• How to complete this task: Here are some records; copy every line that holds the word "Hnonce".

#### Data extracts

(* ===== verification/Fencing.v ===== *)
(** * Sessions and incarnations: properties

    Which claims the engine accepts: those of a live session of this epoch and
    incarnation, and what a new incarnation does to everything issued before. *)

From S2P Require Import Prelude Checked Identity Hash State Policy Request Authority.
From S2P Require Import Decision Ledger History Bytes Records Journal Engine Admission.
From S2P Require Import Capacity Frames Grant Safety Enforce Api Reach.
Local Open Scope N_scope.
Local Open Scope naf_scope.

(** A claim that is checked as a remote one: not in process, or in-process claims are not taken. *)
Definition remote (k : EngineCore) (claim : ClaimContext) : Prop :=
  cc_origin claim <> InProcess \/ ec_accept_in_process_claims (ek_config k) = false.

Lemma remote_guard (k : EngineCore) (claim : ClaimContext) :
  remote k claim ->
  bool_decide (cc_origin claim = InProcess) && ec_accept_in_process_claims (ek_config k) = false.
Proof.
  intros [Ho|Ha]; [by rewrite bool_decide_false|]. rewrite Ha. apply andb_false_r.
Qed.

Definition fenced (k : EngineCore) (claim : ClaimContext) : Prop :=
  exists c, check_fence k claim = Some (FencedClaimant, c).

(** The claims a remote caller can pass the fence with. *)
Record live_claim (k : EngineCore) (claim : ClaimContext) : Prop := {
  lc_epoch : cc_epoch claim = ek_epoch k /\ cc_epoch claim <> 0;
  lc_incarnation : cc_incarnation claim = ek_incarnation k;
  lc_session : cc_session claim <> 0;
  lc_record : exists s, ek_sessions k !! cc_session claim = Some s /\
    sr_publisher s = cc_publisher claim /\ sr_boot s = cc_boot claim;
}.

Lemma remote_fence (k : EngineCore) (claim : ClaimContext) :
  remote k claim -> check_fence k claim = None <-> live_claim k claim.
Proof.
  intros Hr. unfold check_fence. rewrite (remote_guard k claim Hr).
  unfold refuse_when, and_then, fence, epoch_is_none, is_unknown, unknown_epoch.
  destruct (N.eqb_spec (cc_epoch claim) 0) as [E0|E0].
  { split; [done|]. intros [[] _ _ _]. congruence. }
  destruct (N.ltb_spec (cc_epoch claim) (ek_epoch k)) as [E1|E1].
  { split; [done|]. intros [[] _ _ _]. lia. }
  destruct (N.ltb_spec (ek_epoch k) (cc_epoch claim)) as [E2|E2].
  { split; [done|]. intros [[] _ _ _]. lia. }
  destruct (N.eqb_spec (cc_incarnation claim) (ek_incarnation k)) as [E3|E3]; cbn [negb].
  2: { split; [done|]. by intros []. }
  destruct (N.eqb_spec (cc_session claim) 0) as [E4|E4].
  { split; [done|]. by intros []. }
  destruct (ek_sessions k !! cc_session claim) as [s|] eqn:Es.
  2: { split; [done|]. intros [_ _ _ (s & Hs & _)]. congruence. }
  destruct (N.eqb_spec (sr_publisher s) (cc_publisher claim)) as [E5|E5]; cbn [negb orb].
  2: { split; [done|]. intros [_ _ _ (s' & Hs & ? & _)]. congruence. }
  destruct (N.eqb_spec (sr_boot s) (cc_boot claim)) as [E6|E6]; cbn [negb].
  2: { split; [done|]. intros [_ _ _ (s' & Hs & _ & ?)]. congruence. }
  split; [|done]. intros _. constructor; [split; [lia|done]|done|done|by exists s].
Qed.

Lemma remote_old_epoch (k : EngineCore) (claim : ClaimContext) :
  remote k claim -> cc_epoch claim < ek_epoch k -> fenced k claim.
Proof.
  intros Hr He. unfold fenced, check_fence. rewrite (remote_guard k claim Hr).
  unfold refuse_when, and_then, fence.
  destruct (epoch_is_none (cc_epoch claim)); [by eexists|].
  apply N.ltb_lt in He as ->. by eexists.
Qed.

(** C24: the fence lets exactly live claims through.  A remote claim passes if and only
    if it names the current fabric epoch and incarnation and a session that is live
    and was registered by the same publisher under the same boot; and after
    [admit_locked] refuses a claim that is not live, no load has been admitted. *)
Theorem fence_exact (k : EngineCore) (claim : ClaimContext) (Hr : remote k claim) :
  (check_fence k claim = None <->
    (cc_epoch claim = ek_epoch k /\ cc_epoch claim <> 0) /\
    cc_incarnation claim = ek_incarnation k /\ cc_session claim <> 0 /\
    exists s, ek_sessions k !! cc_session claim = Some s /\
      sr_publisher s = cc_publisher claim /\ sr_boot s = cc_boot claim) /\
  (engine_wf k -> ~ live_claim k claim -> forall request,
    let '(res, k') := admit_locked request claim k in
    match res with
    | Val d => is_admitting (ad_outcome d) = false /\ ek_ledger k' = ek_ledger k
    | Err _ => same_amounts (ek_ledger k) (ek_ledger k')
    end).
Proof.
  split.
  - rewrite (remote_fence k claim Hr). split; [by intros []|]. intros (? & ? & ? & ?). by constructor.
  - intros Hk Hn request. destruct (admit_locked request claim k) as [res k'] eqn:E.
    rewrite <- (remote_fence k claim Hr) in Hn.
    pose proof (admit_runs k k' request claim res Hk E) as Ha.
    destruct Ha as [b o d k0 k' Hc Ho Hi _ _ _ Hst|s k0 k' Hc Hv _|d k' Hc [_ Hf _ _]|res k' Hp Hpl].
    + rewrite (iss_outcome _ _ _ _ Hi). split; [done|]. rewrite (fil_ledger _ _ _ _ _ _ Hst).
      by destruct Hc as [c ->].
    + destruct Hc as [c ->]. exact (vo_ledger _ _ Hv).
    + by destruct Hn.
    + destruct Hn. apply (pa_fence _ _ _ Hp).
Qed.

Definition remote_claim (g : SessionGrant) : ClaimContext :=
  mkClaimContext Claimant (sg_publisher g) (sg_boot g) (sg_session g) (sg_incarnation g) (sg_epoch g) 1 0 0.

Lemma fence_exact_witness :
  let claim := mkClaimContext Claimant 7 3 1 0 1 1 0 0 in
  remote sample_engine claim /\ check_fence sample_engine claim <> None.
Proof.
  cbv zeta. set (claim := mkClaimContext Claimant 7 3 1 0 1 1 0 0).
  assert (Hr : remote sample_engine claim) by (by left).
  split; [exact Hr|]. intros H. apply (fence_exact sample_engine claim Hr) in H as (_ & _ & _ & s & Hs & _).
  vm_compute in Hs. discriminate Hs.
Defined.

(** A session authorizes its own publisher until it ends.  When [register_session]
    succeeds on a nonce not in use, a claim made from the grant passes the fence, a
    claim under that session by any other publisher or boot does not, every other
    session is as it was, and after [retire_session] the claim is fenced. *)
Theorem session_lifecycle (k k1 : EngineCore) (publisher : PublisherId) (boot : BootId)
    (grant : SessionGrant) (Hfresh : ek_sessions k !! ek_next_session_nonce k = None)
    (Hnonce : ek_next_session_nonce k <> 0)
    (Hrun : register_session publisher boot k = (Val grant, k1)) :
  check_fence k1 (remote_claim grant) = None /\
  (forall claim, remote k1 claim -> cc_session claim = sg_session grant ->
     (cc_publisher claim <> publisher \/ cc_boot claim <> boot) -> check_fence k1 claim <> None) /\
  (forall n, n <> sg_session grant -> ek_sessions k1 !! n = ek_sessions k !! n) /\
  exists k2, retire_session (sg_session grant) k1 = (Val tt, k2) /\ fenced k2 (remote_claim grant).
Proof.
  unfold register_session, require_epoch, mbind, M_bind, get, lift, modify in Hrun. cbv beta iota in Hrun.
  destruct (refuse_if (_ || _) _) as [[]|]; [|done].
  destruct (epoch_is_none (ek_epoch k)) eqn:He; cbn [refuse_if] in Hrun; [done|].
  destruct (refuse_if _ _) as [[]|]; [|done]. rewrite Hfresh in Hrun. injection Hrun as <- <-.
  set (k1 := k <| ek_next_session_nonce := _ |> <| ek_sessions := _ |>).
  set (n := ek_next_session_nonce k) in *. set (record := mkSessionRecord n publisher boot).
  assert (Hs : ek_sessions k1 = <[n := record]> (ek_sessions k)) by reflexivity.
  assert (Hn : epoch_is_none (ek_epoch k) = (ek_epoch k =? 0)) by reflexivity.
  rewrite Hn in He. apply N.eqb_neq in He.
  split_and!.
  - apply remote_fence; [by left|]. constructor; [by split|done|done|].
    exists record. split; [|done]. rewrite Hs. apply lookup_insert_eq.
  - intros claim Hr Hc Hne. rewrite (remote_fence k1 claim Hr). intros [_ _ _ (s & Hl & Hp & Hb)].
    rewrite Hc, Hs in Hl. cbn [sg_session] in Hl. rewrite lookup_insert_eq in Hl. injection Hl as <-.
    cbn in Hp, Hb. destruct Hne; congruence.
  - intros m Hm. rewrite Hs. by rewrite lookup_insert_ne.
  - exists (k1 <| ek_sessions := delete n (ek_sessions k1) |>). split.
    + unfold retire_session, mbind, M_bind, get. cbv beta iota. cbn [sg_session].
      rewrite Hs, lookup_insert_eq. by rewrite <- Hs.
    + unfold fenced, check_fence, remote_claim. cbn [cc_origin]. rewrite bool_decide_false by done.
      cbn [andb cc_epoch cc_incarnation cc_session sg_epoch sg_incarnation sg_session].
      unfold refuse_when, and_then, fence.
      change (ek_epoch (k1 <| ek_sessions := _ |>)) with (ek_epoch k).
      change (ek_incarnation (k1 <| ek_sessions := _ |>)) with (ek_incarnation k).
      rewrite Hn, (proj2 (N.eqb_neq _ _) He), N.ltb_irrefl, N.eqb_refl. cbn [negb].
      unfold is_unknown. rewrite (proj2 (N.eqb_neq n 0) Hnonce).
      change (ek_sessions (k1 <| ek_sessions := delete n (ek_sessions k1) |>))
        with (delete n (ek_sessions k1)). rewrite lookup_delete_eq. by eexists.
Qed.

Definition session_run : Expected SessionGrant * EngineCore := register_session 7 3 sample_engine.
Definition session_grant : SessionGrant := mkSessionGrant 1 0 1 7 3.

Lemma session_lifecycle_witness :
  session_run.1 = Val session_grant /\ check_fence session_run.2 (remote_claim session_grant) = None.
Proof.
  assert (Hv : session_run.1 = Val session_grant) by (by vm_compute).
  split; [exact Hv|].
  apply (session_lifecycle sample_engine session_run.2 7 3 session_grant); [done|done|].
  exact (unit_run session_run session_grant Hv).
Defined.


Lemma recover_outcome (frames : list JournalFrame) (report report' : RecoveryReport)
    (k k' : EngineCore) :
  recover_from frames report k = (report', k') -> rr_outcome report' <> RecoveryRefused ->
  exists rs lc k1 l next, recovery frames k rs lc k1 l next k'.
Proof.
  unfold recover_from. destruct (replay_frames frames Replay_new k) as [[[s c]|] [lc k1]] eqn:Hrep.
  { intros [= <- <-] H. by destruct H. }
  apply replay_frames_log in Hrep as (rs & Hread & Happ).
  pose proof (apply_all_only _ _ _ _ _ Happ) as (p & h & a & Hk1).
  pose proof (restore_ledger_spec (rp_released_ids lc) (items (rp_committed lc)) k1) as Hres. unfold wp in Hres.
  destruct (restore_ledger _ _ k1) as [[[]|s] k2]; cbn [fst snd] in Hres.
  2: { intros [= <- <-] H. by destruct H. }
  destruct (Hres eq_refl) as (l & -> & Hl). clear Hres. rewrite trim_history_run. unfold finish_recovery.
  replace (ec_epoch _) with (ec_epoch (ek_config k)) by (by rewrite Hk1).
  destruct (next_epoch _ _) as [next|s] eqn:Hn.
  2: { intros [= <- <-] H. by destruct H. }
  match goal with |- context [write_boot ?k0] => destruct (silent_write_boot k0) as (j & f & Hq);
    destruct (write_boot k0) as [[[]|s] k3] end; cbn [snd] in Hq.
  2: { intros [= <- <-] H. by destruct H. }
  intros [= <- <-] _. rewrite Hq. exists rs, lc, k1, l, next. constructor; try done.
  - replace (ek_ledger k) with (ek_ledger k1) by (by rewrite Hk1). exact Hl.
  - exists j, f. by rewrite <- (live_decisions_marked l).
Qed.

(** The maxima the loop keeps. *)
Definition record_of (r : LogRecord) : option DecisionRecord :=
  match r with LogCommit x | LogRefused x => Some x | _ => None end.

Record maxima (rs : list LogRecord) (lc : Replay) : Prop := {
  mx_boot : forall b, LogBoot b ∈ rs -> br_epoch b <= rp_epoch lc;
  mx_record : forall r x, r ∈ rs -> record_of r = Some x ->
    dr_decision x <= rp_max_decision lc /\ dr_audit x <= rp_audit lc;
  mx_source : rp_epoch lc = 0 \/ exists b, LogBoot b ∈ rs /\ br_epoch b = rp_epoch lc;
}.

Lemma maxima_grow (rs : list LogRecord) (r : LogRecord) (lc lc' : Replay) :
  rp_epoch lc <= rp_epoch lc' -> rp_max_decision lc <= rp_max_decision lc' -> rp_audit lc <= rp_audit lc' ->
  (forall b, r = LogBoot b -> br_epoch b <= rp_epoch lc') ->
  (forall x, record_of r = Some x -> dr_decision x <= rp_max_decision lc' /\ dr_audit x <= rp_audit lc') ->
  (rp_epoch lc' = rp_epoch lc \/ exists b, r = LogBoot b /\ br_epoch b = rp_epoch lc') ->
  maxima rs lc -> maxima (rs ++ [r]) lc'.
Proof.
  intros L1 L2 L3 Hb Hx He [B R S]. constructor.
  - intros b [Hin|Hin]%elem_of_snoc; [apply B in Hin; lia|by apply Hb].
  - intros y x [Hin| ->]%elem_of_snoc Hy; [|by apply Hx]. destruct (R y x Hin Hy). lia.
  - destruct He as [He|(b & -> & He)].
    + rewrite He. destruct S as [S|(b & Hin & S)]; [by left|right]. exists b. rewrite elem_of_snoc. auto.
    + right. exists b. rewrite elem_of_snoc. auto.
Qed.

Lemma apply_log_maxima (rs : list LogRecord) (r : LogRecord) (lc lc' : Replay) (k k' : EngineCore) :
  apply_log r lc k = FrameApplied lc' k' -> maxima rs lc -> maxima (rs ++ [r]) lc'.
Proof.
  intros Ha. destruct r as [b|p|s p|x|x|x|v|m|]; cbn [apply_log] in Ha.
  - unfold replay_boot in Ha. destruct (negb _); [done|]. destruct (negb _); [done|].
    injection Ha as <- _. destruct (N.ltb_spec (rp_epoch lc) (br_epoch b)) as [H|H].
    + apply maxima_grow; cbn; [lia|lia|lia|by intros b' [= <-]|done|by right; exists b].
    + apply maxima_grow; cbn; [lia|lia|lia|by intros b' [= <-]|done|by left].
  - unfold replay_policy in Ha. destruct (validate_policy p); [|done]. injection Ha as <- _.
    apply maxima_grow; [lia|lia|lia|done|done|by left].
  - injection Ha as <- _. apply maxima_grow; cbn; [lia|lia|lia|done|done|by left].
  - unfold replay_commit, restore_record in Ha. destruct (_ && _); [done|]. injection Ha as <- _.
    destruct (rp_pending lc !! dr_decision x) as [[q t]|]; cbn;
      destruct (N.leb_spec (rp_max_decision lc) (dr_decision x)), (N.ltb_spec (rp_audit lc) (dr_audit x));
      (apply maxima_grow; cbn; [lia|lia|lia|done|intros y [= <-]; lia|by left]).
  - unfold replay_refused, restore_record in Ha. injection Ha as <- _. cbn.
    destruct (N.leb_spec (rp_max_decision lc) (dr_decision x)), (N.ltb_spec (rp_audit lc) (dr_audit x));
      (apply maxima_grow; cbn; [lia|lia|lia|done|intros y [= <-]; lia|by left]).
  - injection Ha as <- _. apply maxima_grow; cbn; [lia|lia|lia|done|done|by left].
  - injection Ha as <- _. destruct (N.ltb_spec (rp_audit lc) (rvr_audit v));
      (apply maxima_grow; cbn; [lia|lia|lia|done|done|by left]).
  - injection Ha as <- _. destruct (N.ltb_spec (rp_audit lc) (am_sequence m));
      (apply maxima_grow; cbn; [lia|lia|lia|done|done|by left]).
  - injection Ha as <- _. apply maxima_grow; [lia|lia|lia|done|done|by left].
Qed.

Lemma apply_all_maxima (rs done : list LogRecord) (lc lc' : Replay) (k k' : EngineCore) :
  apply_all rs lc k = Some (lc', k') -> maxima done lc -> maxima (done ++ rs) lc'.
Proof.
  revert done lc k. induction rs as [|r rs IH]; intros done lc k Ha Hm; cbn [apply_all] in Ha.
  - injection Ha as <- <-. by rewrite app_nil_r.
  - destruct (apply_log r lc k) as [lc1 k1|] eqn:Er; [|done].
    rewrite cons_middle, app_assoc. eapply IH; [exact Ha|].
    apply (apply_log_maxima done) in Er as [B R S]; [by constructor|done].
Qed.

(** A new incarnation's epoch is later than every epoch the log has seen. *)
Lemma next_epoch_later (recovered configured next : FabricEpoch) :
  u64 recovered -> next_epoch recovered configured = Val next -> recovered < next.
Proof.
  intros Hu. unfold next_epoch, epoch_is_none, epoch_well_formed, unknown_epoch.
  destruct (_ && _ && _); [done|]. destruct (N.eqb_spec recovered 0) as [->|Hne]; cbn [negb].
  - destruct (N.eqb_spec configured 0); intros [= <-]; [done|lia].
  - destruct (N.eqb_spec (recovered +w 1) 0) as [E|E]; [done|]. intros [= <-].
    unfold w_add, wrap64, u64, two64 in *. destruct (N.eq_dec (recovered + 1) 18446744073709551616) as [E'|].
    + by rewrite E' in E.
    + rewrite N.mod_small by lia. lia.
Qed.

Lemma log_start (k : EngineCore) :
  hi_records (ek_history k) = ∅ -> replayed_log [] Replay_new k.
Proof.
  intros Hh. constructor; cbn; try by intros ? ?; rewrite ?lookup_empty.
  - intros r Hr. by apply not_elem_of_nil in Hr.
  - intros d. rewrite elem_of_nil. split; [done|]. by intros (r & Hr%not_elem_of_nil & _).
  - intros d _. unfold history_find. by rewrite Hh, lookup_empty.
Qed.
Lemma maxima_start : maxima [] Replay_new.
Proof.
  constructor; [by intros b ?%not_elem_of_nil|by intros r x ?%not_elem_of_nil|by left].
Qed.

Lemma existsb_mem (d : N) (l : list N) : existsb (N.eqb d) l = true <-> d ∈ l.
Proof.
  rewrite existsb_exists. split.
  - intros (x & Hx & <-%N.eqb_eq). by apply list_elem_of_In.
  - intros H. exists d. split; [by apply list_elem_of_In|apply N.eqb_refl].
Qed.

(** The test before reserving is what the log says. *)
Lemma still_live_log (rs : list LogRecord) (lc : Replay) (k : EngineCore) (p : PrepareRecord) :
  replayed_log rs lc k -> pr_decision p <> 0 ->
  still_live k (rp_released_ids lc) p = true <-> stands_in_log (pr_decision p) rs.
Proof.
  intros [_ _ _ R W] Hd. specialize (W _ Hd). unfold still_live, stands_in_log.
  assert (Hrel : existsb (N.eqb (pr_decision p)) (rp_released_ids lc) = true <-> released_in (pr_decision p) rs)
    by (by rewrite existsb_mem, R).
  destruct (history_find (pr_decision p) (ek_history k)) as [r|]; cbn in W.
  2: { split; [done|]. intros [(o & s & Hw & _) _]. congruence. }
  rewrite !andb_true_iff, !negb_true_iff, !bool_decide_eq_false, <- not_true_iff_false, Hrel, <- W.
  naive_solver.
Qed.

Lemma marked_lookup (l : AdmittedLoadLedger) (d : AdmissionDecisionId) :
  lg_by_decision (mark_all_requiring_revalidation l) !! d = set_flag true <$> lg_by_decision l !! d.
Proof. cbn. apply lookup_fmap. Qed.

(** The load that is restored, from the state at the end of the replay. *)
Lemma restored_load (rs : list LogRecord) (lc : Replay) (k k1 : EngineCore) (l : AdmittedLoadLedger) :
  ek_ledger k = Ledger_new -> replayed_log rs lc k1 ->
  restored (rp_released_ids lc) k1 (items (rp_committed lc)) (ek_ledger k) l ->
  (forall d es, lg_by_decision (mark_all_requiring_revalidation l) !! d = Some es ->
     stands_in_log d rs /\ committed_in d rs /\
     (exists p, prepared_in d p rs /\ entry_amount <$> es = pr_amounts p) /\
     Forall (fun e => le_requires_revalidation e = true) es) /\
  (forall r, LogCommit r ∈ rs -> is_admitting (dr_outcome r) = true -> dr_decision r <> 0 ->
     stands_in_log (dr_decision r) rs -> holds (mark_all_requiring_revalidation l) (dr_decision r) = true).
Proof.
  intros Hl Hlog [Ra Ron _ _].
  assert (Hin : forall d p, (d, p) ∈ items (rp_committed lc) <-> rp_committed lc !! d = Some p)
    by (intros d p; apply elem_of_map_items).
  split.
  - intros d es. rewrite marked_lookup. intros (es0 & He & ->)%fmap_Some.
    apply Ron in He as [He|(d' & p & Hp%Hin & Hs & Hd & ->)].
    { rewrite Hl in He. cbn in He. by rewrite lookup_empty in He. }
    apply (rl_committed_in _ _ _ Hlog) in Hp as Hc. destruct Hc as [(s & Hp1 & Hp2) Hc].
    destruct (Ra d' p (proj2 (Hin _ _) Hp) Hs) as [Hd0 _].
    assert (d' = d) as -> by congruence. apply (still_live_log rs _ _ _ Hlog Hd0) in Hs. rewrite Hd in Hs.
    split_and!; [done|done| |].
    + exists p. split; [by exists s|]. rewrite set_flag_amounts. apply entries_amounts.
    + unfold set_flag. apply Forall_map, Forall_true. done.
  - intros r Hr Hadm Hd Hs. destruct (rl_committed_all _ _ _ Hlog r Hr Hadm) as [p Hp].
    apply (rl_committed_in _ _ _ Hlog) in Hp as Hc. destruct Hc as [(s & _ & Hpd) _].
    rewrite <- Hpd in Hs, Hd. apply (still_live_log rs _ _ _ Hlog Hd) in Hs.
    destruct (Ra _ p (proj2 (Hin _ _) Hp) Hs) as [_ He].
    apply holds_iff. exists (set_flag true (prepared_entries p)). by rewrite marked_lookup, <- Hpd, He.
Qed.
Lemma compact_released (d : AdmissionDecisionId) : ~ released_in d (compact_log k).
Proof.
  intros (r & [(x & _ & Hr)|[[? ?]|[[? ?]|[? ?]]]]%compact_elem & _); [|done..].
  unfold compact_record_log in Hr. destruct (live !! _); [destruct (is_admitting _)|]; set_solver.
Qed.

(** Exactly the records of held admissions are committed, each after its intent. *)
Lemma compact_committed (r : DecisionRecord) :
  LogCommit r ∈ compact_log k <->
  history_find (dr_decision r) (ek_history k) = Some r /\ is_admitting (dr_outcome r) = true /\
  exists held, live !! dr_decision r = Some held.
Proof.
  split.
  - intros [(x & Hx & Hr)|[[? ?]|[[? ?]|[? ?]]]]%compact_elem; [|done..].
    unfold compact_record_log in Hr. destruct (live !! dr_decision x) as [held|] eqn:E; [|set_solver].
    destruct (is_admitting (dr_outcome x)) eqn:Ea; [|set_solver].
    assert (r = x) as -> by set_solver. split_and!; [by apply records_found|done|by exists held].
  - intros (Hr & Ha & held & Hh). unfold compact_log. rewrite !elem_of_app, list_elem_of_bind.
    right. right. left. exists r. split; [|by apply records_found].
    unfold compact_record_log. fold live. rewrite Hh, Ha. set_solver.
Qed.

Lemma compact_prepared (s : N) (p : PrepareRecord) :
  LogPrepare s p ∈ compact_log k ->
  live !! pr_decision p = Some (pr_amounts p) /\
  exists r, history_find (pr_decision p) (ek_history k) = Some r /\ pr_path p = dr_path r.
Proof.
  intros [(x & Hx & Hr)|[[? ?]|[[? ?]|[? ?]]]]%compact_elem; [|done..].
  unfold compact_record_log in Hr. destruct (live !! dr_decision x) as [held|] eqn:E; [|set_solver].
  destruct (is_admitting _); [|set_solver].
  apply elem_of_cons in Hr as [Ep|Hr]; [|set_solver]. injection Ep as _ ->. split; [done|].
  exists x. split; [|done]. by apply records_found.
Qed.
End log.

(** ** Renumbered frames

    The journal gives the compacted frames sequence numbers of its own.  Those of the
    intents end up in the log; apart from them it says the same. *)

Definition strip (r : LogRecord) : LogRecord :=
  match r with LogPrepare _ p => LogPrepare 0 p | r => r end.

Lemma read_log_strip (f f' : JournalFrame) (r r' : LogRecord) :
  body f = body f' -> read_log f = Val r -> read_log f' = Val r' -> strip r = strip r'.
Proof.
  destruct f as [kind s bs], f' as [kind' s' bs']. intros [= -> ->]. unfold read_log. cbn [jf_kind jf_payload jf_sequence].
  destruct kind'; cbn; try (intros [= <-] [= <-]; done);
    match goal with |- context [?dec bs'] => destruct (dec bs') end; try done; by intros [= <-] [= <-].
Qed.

########

• Written response:
    (Hnonce : ek_next_session_nonce k <> 0)
      unfold is_unknown. rewrite (proj2 (N.eqb_neq n 0) Hnonce).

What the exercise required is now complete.